*Task to complete:* Your answer must be a single number: how many lines in the records below contain the word "main".

--------

Definition install_tor : H bool :=
  say SayCheckingTor ;;
  tor <- is_command_available "tor" ;;
  if tor then
    say SayTorPresent ;;
    hret true
  else
    let os_type := system_name hst in
    returned <-
      (if String.eqb os_type "Linux" then
         apt <- is_command_available "apt" ;;
         if apt then
           r <- run_command "sudo apt update && sudo apt install -y tor"
                  (Some "Installing Tor via apt") true ;;
           hret (Some r)
         else
           yum <- is_command_available "yum" ;;
           if yum then
             r <- run_command "sudo yum install -y tor"
                    (Some "Installing Tor via yum") true ;;
             hret (Some r)
           else
             dnf <- is_command_available "dnf" ;;
             if dnf then
               r <- run_command "sudo dnf install -y tor"
                      (Some "Installing Tor via dnf") true ;;
               hret (Some r)
             else
               pacman <- is_command_available "pacman" ;;
               if pacman then
                 r <- run_command "sudo pacman -S --noconfirm tor"
                        (Some "Installing Tor via pacman") true ;;
                 hret (Some r)
               else hret None
       else if String.eqb os_type "Darwin" then
         brew <- is_command_available "brew" ;;
         if brew then
           r <- run_command "brew install tor" (Some "Installing Tor via Homebrew") true ;;
           hret (Some r)
         else
           say SayTorNeedsHomebrew ;;
           hret None
       else if String.eqb os_type "Windows" then
         say SayTorWindowsBrowser ;;
         say SayTorWindowsService ;;
         hret (Some false)
       else hret None) ;;
    match returned with
    | Some result => hret result
    | None =>
        say SayTorGaveUp ;;
        hret false
    end.

End Utils.

(** ** banner.py *)

Definition print_banner : H unit := say SayBanner.

(** ** Setting up, repairing, [main] *)

Definition TOOL_NAME : string := "tornet".

Section Setup.

Variable hst : host.

(** The settings of the world. *)
Let env := world hst [].

Local Open Scope host_scope.

Definition configure_browser_for_tor : H unit :=
  let os_type := get_os_type env in
  say SayBrowserNeeded ;;
  say SayBrowserGuidance ;;
  (if String.eqb os_type "Windows" then
     say (SayBrowserManualProxy "Windows") ;;
     say (SayBrowserTorBrowser "Windows")
   else if String.eqb os_type "macOS" then
     say (SayBrowserManualProxy "macOS") ;;
     say (SayBrowserSystemProxy "macOS") ;;
     say (SayBrowserTorBrowser "macOS")
   else if String.eqb os_type "Linux" then
     say (SayBrowserManualProxy "Linux") ;;
     say (SayBrowserSystemProxy "Linux") ;;
     say (SayBrowserTorBrowser "Linux")
   else
     say SayBrowserGeneral) ;;
  say SayBrowserRevert.

Definition print_start_message : H unit :=
  say SayTorStarted ;;
  say (SayCurrentOS (system_name hst) (platform_release hst) (platform_machine hst)).

Definition initialize_environment : H unit :=
  lift hst (fun w => verbose_print w "Initializing environment...") ;;
  _ <- install_pip hst ;;
  _ <- install_requests hst ;;
  _ <- install_stem hst ;;
  _ <- install_tor hst ;;
  start_tor_service hst ;;
  print_start_message ;;
  configure_browser_for_tor.

(** [subprocess.check_call(args)]: [CalledProcessError] for a status other
    than 0; the process may also fail to start. *)
Definition check_call (args : list string) : H process_result :=
  fun l =>
    let out := check_call_reply hst l args in
    match out with
    | inl e => (Raised e, l ++ [CheckCall args out])
    | inr st =>
        (Returned (if st =? 0 then Completed else CalledProcessError st),
         l ++ [CheckCall args out])
    end.

Definition auto_fix : H unit :=
  lift hst (fun w => verbose_print w "Running auto-fix...") ;;
  _ <- install_pip hst ;;
  _ <- install_requests hst ;;
  _ <- install_stem hst ;;
  _ <- install_tor hst ;;
  say SayAssumingPackage ;;
  r <- check_call [sys_executable hst; "-m"; "pip"; "install"; "--upgrade"; TOOL_NAME] ;;
  match r with
  | Completed => hret tt
  | CalledProcessError _ => say SayUpgradeFailed
  end.

(** [os.makedirs(path, exist_ok=True)] *)
Definition makedirs (path : string) : H unit :=
  fun l =>
    let out := makedirs_reply hst l path in
    match out with
    | Some e => (Raised e, l ++ [MakeDirs path out])
    | None => (Returned tt, l ++ [MakeDirs path out])
    end.

(** [logging.FileHandler(path)] opens the file. *)
Definition file_handler (path : string) : H unit :=
  fun l =>
    let out := log_file_reply hst l path in
    match out with
    | Some e => (Raised e, l ++ [LogFile path out])
    | None => (Returned tt, l ++ [LogFile path out])
    end.

(** The level is [DEBUG] and the console handler is there exactly when
    [verbose]. *)
Definition setup_logging (verbose : bool) : H unit :=
  makedirs "logs" ;;
  date <- (fun l => (Returned (today hst l), l)) ;;
  file_handler ("logs/tornet_" +:+ date +:+ ".log") ;;
  fun l => (Returned tt, l ++ [BasicConfig verbose verbose]).

(** [signal.<name>] *)
Definition signal_attribute (name : string) : H string :=
  fun l =>
    if signal_names hst name then (Returned name, l)
    else (Raised (Exception ("module 'signal' has no attribute '" +:+ name +:+ "'")), l).

(** [signal.signal(signum, signal_handler)] *)
Definition signal_signal (signum : string) : H unit :=
  fun l => (Returned tt, l ++ [Signal signum]).

End Setup.

(** [VERBOSE_MODE = args.verbose]: what follows runs in the world with the
    flag set. *)
Definition with_verbose (verbose : bool) (hst : host) : host :=
  {| stem_available := stem_available hst;
     verbose_mode := verbose;
     system_name := system_name hst;
     http := http hst;
     newnym := newnym hst;
     exit_status := exit_status hst;
     controller_reply := controller_reply hst;
     environ_get := environ_get hst;
     path_join := path_join hst;
     path_exists := path_exists hst;
     which := which hst;
     run_reply := run_reply hst;
     check_call_reply := check_call_reply hst;
     can_import := can_import hst;
     sys_executable := sys_executable hst;
     platform_release := platform_release hst;
     platform_machine := platform_machine hst;
     signal_names := signal_names hst;
     parse_args := parse_args hst;
     makedirs_reply := makedirs_reply hst;
     today := today hst;
     log_file_reply := log_file_reply hst |}.

(** [main()].  The two handlers are registered before the command line is
    read; [fuel] bounds the loop of [change_ip_repeatedly] when [count] is
    0.  The [return]s of the flags are the branches of the conditionals. *)
Definition main (hst : host) (fuel : nat) : H unit :=
  (sigint <- signal_attribute hst "SIGINT" ;;
   signal_signal sigint ;;
   sigquit <- signal_attribute hst "SIGQUIT" ;;
   signal_signal sigquit ;;
   args <- (fun l => match parse_args hst with
                     | inl code => (Exited code, l)
                     | inr a => (Returned a, l)
                     end) ;;
   let hst := with_verbose (args_verbose args) hst in
   setup_logging hst (args_verbose args) ;;
   (fun l => (Returned tt, l ++ [LogInfo "Starting Tornet v2.1.0"])) ;;
   if args_ip args then
     ip <- lift hst ma_ip ;;
     if truthy ip then lift hst (fun w => print_ip w ip) else hret tt
   else
     installed <- is_tor_installed hst ;;
     if negb installed then say SayTorMissing
     else if args_auto_fix args then
       auto_fix hst ;;
       say SayAutoFixComplete
     else if args_stop args then stop_services hst
     else
       _ <- check_internet_connection hst ;;
       print_banner ;;
       initialize_environment hst ;;
       lift hst (fun w => change_ip_repeatedly w fuel (args_interval args) (args_count args)))%host.

(** The start of [main] goes through: the [signal] module has both
    names, the command line parses to [a], and the log file can be
    opened. *)
Definition starts (hst : host) (a : arguments) : Prop :=
  signal_names hst "SIGINT" = true
  /\ signal_names hst "SIGQUIT" = true
  /\ parse_args hst = inr a
  /\ (forall l path, makedirs_reply hst l path = None)
  /\ (forall l path, log_file_reply hst l path = None).

(** Whenever it is asked under the flags [a], [is_tor_installed] answers
    [found]. *)
Definition tor_found (found : bool) (hst : host) (a : arguments) : Prop :=
  forall l,
    fst (is_tor_installed (with_verbose (args_verbose a) hst) l) = Returned found.

(** * Reading the log *)

(** ** What the log of a call shows *)

Fixpoint count (p : event -> bool) (t : list event) : nat :=
  match t with
  | [] => 0
  | e :: t' => (if p e then 1 else 0) + count p t'
  end%nat.

Definition is_attempt (e : event) : bool :=
  match e with EvPrint (MsgAttempt _ _) => true | _ => false end.

Definition is_newnym (e : event) : bool :=
  match e with EvNewnym _ _ => true | _ => false end.

Definition is_newnym_failure (e : event) : bool :=
  match e with EvNewnym _ (Some _) => true | _ => false end.

Definition is_newnym_sent (e : event) : bool :=
  match e with EvNewnym _ None => true | _ => false end.

Definition is_log (line : string) (e : event) : bool :=
  match e with EvLogDebug s => String.eqb s line | _ => false end.

(** One of these notices opens every run of [reload_tor_service]. *)
Definition is_reload_notice (e : event) : bool :=
  match e with
  | EvPrint MsgReloadLinux | EvPrint MsgReloadMacOS
  | EvPrint MsgReloadWindowsManual | EvPrint MsgReloadUnsupported => true
  | _ => false
  end.

(** Rotation attempts announced, calls of [change_ip], uses of the control
    port (all, failed, successful) and calls of [reload_tor_service]. *)
Definition attempts (t : list event) : nat := count is_attempt t.
Definition change_ip_calls (t : list event) : nat :=
  count (is_log "Attempting to change IP.") t.
Definition newnym_tries (t : list event) : nat := count is_newnym t.
Definition newnym_failures (t : list event) : nat := count is_newnym_failure t.
Definition newnym_sent (t : list event) : nat := count is_newnym_sent t.
Definition reload_calls (t : list event) : nat := count is_reload_notice t.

--------

*Your solution:* 4